Mostly because he's right, and we can't let him think I'm slipping.
But the other day I got to wondering where my boxes of things I kept from Olivia and Jackson's first few days home. I could mentally picture the boxes- hers was pink and his had stripes and a green top. And I know I wouldn't have misplaced them, I'm pretty diligent. So I looked in my closet.
So I looked through my scrapbook stuff.
I went to the basement and may or may not have tore the place up.
I won't say panic set in, but it was pretty close. But then. THEN I remembered that when we moved in there was a weird, random box I didn't unpack because it wasn't dire and I put it way in the back of the closet in my office/scrapbook room under the stairs.
But then I figured it was probably something the kids dragged home. Every time they go to my parent's house, they bring random things from there like little hoarders.
The important thing was these boxes. And then I absolutely had to open them up.
I so wish I could remember who made this for him because I would love a sweater like that for Penelope.
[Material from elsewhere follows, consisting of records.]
Definition h_ori (opcode : Z) : M unit :=
  cycles T43 7;;
  v ← next_pc_byte;
  ora_im8 v.

Definition h_sphl (opcode : Z) : M unit :=
  cycles T5 5;;
  x ← hl;
  modify (with_sp x).

Definition h_cpi (opcode : Z) : M unit :=
  cycles T43 7;;
  v ← next_pc_byte;
  cmp_im8 v.

(* mov, 0x40, 01dddsss *)
Definition h_mov (opcode : Z) : M unit :=
  let src := Z.land opcode 7 in
  let dst := Z.land (Z.shiftr opcode 3) 7 in
  (if (src =? 6) || (dst =? 6) then cycles T43 7
   else cycles T5 (if (src =? 6) || (dst =? 6) then 7 else 5));;
  v ← reg src;
  set_reg dst v.

(** ** The dispatch table [this.handler]

    [handler opcode] is the closure stored at index [opcode], [None] where
    the table has no entry. *)

Definition handler (opcode : Z) : option (Z -> M unit) :=
  match opcode with
  | 0x00 | 0x08 | 0x10 | 0x18 | 0x20 | 0x28 | 0x30 | 0x38 => Some h_nop
  | 0x01 | 0x11 | 0x21 | 0x31 => Some h_lxi
  | 0x02 | 0x12 => Some h_stax
  | 0x03 | 0x13 | 0x23 | 0x33 => Some h_inx
  | 0x04 | 0x0C | 0x14 | 0x1C | 0x24 | 0x2C | 0x3C => Some h_inr
  | 0x34 => Some h_inr_m
  | 0x05 | 0x0D | 0x15 | 0x1D | 0x25 | 0x2D | 0x3D => Some h_dcr
  | 0x35 => Some h_dcr_m
  | 0x06 | 0x0E | 0x16 | 0x1E | 0x26 | 0x2E | 0x3E => Some h_mvi
  | 0x36 => Some h_mvi_m
  | 0x07 => Some h_rlc
  | 0x09 | 0x19 | 0x29 | 0x39 => Some h_dad
  | 0x0A | 0x1A => Some h_ldax
  | 0x0B | 0x1B | 0x2B | 0x3B => Some h_dcx
  | 0x0F => Some h_rrc
  | 0x17 => Some h_ral
  | 0x1F => Some h_rar
  | 0x22 => Some h_shld
  | 0x27 => Some h_daa
  | 0x2A => Some h_lhld
  | 0x2F => Some h_cma
  | 0x32 => Some h_sta
  | 0x37 => Some h_stc
  | 0x3A => Some h_lda
  | 0x3F => Some h_cmc
  | 0x76 => Some h_hlt
  | 0x80 | 0x81 | 0x82 | 0x83 | 0x84 | 0x85 | 0x87
  | 0x88 | 0x89 | 0x8A | 0x8B | 0x8C | 0x8D | 0x8F => Some h_add
  | 0x86 | 0x8E => Some h_add_m
  | 0x90 | 0x91 | 0x92 | 0x93 | 0x94 | 0x95 | 0x97
  | 0x98 | 0x99 | 0x9A | 0x9B | 0x9C | 0x9D | 0x9F => Some h_sub
  | 0x96 | 0x9E => Some h_sub_m
  | 0xA0 | 0xA1 | 0xA2 | 0xA3 | 0xA4 | 0xA5 | 0xA7 => Some h_ana
  | 0xA6 => Some h_ana_m
  | 0xA8 | 0xA9 | 0xAA | 0xAB | 0xAC | 0xAD | 0xAF => Some h_xra
  | 0xAE => Some h_xra_m
  | 0xB0 | 0xB1 | 0xB2 | 0xB3 | 0xB4 | 0xB5 | 0xB7 => Some h_ora
  | 0xB6 => Some h_ora_m
  | 0xB8 | 0xB9 | 0xBA | 0xBB | 0xBC | 0xBD | 0xBF => Some h_cmp
  | 0xBE => Some h_cmp_m
  | 0xC0 | 0xC8 | 0xD0 | 0xD8 | 0xE0 | 0xE8 | 0xF0 | 0xF8 => Some h_rcc
  | 0xC1 | 0xD1 | 0xE1 | 0xF1 => Some h_pop
  | 0xC2 | 0xCA | 0xD2 | 0xDA | 0xE2 | 0xEA | 0xF2 | 0xFA => Some h_jcc
  | 0xC3 | 0xCB => Some h_jmp
  | 0xC4 | 0xCC | 0xD4 | 0xDC | 0xE4 | 0xEC | 0xF4 | 0xFC => Some h_ccc
  | 0xC5 | 0xD5 | 0xE5 | 0xF5 => Some h_push
  | 0xC6 => Some h_adi
  | 0xC7 | 0xCF | 0xD7 | 0xDF | 0xE7 | 0xEF | 0xF7 | 0xFF => Some h_rst
  | 0xC9 | 0xD9 => Some h_ret
  | 0xCD | 0xDD | 0xED | 0xFD => Some h_call
  | 0xCE => Some h_aci
  | 0xD3 => Some h_out
  | 0xD6 => Some h_sui
  | 0xDB => Some h_in
  | 0xDE => Some h_sbi
  | 0xE3 => Some h_xthl
  | 0xE6 => Some h_ani
  | 0xE9 => Some h_pchl
  | 0xEB => Some h_xchg
  | 0xEE => Some h_xri
  | 0xF3 | 0xFB => Some h_di_ei
  | 0xF6 => Some h_ori
  | 0xF9 => Some h_sphl
  | 0xFE => Some h_cpi
  | 0x40 | 0x41 | 0x42 | 0x43 | 0x44 | 0x45 | 0x46 | 0x47
  | 0x48 | 0x49 | 0x4A | 0x4B | 0x4C | 0x4D | 0x4E | 0x4F
  | 0x50 | 0x51 | 0x52 | 0x53 | 0x54 | 0x55 | 0x56 | 0x57
  | 0x58 | 0x59 | 0x5A | 0x5B | 0x5C | 0x5D | 0x5E | 0x5F
  | 0x60 | 0x61 | 0x62 | 0x63 | 0x64 | 0x65 | 0x66 | 0x67
  | 0x68 | 0x69 | 0x6A | 0x6B | 0x6C | 0x6D | 0x6E | 0x6F
  | 0x70 | 0x71 | 0x72 | 0x73 | 0x74 | 0x75 | 0x77
  | 0x78 | 0x79 | 0x7A | 0x7B | 0x7C | 0x7D | 0x7E | 0x7F => Some h_mov
  | _ => None
  end.

(** ** The instruction step *)

(** The tail of [execute]: the count-down that EI starts. *)
Definition iff_countdown : M unit :=
  pending ← get iff_pending;
  if negb ((pending : Z) =? 0) then
    modify (with_iff_pending (pending - 1));;
    if pending - 1 =? 0 then
      modify (with_iff true);;
      interrupt true
    else mret tt
  else mret tt.

Definition execute (opcode : Z) : M Z :=
  modify (with_last_opcode opcode);;
  match handler opcode with
  | Some h => h opcode
  | None => mret tt (* alert("Oops! Unhandled opcode ...") *)
  end;;
  iff_countdown;;
  get cpu_cycles.

Definition instruction : M Z :=
  opcode ← next_pc_byte;
  execute opcode.

Definition jump (addr : Z) : M unit :=
  modify (with_pc (Z.land addr 0xffff)).

(** The object the constructor builds; [vcycles] and [cpu_cycles] exist only
    once the first instruction has assigned them and stand at 0 until then. *)
Definition new (mem : gmap Z Z) (device : IO) : state :=
  {| sp := 0; pc := 0; iff := false; iff_pending := 0;
     sf := JNum 0; pf := JNum 0; hf := JNum 0; zf := JNum 0; cf := JNum 0;
     regs := list_to_map [(0, 0); (1, 0); (2, 0); (3, 0);
                          (4, 0); (5, 0); (6, 0); (7, 0)];
     memory := mem; io := device;
     last_opcode := 0; vcycles := 0; cpu_cycles := 0 |}.

End I8080.

(** The [IO] device of the driver: [input] answers 0, nothing is recorded yet. *)
Definition IO_new : IO := mkIO (fun _ => 0) [].

Import I8080.

(** * Notions used in the statements *)

(** The state the closure of [opcode] leaves, before the count-down. *)
Definition run_handler (opcode : Z) (s : state) : state :=
  run (match handler opcode with
       | Some h => h opcode
       | None => mret tt
       end) (with_last_opcode opcode s).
Seriously. He couldn't wear this until he was about 6 months old, and it was a bit big, but it was the best thing I had. I can't ever get rid of it. All of my favorite memories of him at the park for the first time include him in this sweater.
Which brings me to nesting, phase 2. In my tearing up the basement frenzy, I found a box of his old clothes. A few of each size, just a random box. Probably left over from a yard sale or something. But I had started folding it nicely thinking I'd sell it on a garage sale site on Facebook and then couldn't. On Saturday, in my dining room, I had a bit of a breakdown not being able to part with any of it. No, none of it would be Penelope worthy because it's all very boyish, but still.
What if I decide to get CRAZY and go for a fourth baby and it's a boy? What if? I can't rule that out yet. I don't know how I'll feel once Penelope comes. Maybe she'll get here and I'll be like, woah- three really IS company and we are done. But maybe I'll feel like we're still missing someone.
Of course, my absolute luck is that the next pregnancy would be twins, we'd then have 5 and we'd be uneven, not to mention, completely out of freaking room. Seriously. I have NO idea where I would house five children. None. I mean, Matt and I literally might have to move to the basement, which I would absolutely not want at all. Logistically, five kids would be a nightmare for a lot of reasons. So it'd be a real roll of the dice to try for four because nothing in my life works out nice and even like that.
What if. That's all I keep thinking.
So the box is neatly packed, back into the basement.
Just in case.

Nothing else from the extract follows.